Aim of the task: Two lines mark the range in the entries below: the one holding "integers [start] and" and the one holding "nth_error out k = Some (count_value start". Set down those two and all lines between them, exactly.

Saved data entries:
[Start of section]

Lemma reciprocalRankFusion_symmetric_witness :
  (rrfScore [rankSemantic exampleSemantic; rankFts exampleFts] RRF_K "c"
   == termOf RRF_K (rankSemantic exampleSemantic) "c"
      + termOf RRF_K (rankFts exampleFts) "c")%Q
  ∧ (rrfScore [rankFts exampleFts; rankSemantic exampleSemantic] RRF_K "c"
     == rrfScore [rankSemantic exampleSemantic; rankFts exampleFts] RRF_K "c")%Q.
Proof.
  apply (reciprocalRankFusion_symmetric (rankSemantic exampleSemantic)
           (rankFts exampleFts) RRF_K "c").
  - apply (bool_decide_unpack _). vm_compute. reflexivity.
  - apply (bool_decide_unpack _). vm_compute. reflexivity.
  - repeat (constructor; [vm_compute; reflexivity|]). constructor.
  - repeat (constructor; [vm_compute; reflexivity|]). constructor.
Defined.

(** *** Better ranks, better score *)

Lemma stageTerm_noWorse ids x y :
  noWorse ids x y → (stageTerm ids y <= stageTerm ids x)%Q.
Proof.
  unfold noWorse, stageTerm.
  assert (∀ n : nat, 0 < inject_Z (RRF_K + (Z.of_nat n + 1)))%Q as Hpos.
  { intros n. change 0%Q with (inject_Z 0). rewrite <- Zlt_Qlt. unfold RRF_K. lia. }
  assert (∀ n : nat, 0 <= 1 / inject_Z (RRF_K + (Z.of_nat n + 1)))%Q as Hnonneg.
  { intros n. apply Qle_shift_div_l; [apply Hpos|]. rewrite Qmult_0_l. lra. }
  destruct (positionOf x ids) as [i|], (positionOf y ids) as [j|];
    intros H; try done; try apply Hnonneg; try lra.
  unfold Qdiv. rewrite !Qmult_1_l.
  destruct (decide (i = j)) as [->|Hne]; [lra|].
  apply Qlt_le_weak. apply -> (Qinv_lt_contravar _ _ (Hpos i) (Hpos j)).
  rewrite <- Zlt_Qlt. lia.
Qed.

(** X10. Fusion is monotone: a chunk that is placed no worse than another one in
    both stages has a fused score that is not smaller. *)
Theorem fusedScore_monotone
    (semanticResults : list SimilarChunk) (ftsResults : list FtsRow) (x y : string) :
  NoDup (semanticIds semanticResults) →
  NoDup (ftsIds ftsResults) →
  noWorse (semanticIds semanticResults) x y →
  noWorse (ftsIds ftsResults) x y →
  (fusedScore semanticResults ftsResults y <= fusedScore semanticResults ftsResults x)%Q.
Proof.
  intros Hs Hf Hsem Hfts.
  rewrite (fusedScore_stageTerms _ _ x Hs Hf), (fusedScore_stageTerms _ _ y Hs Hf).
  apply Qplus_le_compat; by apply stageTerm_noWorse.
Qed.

[End of section]
[Start of section]

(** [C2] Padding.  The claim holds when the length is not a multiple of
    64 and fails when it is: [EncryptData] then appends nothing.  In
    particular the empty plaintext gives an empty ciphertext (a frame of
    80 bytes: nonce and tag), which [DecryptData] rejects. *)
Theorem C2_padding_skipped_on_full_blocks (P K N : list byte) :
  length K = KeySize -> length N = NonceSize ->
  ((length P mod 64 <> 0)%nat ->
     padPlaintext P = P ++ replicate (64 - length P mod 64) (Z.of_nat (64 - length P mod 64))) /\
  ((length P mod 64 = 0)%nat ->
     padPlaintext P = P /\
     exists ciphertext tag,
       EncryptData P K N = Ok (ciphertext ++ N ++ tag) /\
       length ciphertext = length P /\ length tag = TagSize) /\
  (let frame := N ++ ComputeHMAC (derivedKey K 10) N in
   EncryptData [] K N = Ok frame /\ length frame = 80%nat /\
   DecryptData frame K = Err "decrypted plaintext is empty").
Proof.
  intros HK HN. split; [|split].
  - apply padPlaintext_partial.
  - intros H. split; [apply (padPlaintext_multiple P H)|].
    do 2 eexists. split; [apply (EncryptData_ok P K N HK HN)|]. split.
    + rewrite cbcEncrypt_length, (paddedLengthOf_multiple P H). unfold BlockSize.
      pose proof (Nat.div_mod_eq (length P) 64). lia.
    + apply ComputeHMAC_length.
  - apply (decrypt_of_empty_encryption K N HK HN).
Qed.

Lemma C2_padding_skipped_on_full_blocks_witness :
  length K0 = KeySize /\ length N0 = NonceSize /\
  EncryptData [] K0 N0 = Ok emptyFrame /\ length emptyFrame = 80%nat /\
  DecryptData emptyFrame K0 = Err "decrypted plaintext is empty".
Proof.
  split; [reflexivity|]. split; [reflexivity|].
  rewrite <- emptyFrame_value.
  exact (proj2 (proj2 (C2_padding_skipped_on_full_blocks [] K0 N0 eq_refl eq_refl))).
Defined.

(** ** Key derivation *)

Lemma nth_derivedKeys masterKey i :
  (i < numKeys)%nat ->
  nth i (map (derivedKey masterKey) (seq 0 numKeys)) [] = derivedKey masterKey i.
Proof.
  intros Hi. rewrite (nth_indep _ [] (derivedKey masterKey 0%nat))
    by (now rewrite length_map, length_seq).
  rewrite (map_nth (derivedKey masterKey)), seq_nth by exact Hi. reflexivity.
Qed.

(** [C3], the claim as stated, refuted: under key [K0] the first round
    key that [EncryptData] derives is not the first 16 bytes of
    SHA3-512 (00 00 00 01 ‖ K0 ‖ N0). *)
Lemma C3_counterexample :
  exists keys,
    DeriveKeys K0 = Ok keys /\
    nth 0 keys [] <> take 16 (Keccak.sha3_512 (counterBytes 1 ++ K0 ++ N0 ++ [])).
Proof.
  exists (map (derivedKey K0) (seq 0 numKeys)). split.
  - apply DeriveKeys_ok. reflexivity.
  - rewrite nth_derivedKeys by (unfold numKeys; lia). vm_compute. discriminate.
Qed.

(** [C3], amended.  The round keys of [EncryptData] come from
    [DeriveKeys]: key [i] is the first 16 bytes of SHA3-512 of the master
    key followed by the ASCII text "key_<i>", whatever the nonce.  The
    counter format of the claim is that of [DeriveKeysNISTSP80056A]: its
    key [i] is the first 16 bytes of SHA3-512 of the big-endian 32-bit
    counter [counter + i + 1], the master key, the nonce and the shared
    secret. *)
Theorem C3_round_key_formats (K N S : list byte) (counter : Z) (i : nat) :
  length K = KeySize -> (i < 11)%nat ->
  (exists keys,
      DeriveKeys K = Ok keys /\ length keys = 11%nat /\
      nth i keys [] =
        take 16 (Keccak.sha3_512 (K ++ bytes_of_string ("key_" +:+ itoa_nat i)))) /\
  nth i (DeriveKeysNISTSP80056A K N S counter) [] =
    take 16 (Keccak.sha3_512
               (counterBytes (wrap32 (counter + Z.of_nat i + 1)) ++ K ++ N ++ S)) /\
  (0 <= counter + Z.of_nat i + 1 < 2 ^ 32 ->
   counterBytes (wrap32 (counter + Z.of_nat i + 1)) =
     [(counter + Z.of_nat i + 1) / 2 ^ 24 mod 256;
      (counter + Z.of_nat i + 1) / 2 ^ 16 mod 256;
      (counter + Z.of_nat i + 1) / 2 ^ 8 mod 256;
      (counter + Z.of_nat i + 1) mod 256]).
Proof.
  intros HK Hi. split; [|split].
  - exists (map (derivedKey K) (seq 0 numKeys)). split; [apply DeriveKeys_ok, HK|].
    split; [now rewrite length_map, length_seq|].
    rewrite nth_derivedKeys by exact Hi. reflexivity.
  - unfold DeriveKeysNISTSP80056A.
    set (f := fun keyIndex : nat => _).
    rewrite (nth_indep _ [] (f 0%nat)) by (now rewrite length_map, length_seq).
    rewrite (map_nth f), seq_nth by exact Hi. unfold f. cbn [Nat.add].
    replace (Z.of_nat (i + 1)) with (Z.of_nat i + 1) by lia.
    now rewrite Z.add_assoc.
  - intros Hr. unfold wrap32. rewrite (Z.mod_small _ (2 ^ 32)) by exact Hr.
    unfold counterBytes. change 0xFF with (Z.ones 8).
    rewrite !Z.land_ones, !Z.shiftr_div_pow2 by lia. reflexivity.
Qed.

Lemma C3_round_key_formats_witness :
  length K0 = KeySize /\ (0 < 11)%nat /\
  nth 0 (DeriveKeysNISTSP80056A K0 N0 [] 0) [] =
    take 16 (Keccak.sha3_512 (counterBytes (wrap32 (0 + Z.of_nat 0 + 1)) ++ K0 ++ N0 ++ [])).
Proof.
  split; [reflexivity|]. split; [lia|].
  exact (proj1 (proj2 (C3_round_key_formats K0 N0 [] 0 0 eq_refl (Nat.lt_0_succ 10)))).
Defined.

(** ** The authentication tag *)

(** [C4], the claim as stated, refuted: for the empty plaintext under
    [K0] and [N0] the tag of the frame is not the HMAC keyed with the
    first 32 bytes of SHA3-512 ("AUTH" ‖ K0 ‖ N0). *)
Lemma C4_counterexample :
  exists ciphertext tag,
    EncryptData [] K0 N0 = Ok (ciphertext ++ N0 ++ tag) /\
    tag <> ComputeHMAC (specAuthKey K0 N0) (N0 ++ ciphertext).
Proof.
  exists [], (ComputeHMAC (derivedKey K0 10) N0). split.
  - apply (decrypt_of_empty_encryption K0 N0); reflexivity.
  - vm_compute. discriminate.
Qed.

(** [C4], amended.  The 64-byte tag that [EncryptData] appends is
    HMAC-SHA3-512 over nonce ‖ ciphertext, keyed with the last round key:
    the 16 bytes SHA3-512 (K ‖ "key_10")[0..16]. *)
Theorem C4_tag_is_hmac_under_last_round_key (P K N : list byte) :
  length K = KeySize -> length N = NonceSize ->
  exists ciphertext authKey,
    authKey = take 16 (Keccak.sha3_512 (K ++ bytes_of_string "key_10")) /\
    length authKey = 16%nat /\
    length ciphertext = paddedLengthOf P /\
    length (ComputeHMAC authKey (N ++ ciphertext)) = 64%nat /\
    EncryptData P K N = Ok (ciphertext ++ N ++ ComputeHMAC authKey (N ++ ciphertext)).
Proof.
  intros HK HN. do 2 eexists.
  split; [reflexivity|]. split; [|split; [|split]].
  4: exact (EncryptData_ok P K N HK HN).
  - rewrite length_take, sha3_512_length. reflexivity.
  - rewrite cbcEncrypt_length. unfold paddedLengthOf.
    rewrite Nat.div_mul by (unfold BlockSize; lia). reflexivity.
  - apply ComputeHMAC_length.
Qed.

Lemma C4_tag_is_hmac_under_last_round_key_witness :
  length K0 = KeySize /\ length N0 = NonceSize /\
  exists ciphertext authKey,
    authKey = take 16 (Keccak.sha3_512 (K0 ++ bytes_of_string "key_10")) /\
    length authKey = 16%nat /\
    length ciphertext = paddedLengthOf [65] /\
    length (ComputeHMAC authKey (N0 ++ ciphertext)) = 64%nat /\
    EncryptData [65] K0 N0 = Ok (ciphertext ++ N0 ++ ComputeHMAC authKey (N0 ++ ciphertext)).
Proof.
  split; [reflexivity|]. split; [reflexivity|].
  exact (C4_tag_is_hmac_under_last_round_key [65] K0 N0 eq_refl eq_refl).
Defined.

[End of section]
[Start of section]

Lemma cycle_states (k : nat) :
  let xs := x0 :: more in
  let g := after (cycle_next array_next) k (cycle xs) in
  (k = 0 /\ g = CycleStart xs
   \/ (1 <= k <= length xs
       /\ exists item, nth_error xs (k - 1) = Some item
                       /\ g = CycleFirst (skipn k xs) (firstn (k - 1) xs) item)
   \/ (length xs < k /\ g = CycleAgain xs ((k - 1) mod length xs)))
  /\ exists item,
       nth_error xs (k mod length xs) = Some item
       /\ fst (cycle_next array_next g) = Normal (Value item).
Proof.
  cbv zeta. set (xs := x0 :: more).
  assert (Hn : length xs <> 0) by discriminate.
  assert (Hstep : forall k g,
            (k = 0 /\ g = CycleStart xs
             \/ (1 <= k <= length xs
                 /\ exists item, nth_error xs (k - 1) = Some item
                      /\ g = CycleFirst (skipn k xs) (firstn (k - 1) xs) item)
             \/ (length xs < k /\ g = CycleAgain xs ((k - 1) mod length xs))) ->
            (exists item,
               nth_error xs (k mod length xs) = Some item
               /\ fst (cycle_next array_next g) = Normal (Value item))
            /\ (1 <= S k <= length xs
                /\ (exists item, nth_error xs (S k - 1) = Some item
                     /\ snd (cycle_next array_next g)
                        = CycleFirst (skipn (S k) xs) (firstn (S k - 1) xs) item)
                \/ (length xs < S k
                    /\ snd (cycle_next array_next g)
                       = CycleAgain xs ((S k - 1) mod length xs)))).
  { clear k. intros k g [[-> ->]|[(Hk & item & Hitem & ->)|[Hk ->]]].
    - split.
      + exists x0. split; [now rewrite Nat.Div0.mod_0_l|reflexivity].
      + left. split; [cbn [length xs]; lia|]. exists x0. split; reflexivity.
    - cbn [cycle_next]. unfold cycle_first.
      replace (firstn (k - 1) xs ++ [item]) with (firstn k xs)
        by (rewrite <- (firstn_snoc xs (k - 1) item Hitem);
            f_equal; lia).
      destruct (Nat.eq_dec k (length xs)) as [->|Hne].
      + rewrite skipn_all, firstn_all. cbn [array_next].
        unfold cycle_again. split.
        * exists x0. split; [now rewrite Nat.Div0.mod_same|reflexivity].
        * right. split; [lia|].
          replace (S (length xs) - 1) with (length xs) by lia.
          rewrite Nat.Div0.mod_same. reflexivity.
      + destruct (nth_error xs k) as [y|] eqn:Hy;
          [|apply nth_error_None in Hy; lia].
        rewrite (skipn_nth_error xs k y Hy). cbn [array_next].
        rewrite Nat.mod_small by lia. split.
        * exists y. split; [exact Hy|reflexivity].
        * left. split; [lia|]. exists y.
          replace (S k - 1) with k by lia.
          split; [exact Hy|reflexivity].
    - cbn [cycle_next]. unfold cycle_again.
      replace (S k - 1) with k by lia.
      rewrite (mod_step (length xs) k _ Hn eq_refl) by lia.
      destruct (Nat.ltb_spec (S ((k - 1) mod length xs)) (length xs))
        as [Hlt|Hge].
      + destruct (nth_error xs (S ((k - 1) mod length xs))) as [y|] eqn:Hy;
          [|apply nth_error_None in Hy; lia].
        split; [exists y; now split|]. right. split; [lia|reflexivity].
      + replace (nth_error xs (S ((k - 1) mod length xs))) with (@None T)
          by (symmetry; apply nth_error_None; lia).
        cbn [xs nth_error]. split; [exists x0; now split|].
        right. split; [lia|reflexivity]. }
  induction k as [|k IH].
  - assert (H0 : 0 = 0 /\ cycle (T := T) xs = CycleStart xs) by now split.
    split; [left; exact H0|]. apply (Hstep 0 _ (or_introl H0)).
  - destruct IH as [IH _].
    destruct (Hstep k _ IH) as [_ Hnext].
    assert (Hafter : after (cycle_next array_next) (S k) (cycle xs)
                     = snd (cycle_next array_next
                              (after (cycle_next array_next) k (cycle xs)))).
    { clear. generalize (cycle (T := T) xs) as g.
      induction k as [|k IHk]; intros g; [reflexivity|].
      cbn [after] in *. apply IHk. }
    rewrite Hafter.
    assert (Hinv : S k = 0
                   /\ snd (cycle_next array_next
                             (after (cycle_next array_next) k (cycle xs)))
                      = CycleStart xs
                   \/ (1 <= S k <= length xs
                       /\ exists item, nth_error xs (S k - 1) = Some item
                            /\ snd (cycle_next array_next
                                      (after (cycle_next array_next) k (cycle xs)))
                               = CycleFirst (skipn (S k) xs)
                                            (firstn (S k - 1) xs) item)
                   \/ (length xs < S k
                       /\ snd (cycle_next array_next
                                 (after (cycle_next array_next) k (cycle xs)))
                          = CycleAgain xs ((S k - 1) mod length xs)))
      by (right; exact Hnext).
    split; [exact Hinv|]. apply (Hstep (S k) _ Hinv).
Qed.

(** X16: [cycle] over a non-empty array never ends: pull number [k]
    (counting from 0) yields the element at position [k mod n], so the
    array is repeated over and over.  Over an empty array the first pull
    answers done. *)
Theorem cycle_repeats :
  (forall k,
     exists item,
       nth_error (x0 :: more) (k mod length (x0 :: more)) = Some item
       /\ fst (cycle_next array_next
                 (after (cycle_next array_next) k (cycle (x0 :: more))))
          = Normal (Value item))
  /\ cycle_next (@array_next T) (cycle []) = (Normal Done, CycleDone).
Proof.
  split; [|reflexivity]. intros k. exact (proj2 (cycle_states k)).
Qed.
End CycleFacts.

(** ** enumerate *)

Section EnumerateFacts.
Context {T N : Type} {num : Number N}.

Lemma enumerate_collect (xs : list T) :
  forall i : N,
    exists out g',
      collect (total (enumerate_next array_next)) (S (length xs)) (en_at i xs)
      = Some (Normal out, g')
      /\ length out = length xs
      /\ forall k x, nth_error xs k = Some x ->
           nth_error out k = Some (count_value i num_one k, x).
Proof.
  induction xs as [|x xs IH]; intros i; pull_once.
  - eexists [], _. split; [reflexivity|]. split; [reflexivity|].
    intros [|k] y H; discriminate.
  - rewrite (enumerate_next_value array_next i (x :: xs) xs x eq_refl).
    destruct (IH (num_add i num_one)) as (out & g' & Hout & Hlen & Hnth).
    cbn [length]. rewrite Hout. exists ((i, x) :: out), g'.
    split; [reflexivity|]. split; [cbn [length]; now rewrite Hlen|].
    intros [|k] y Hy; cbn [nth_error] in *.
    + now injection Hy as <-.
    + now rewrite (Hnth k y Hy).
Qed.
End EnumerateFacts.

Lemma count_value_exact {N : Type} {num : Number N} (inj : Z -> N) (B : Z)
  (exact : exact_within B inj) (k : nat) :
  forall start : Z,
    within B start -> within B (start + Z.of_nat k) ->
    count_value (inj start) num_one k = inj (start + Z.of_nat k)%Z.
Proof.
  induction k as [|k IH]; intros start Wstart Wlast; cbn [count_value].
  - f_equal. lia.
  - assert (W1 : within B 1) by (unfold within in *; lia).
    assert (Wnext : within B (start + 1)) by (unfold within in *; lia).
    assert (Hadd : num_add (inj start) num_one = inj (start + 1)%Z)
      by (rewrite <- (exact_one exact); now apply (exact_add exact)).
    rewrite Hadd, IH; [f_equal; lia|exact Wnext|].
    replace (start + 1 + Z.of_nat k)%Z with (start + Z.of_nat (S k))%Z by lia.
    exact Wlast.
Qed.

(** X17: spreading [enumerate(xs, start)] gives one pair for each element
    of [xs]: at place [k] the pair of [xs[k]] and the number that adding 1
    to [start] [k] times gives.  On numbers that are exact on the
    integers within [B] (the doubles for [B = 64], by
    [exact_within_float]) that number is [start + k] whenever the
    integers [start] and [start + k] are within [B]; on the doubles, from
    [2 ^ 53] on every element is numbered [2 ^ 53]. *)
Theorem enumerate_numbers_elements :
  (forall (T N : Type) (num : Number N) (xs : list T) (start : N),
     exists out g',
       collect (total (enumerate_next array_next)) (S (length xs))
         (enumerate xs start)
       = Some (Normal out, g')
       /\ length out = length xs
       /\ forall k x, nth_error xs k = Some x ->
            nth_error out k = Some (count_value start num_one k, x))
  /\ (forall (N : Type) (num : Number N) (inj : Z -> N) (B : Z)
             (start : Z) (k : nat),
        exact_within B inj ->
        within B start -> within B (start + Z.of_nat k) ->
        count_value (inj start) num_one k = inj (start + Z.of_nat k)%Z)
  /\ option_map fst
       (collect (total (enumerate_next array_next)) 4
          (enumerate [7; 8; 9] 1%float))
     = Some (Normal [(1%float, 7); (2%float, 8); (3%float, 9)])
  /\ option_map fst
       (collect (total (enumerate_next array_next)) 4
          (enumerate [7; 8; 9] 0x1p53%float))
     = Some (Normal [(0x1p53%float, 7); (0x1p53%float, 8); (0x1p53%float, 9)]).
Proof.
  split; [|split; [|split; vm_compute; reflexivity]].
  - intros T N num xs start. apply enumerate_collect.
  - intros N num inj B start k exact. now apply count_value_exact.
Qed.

[End of section]

Written response:
    integers [start] and [start + k] are within [B]; on the doubles, from
    [2 ^ 53] on every element is numbered [2 ^ 53]. *)
Theorem enumerate_numbers_elements :
  (forall (T N : Type) (num : Number N) (xs : list T) (start : N),
     exists out g',
       collect (total (enumerate_next array_next)) (S (length xs))
         (enumerate xs start)
       = Some (Normal out, g')
       /\ length out = length xs
       /\ forall k x, nth_error xs k = Some x ->
            nth_error out k = Some (count_value start num_one k, x))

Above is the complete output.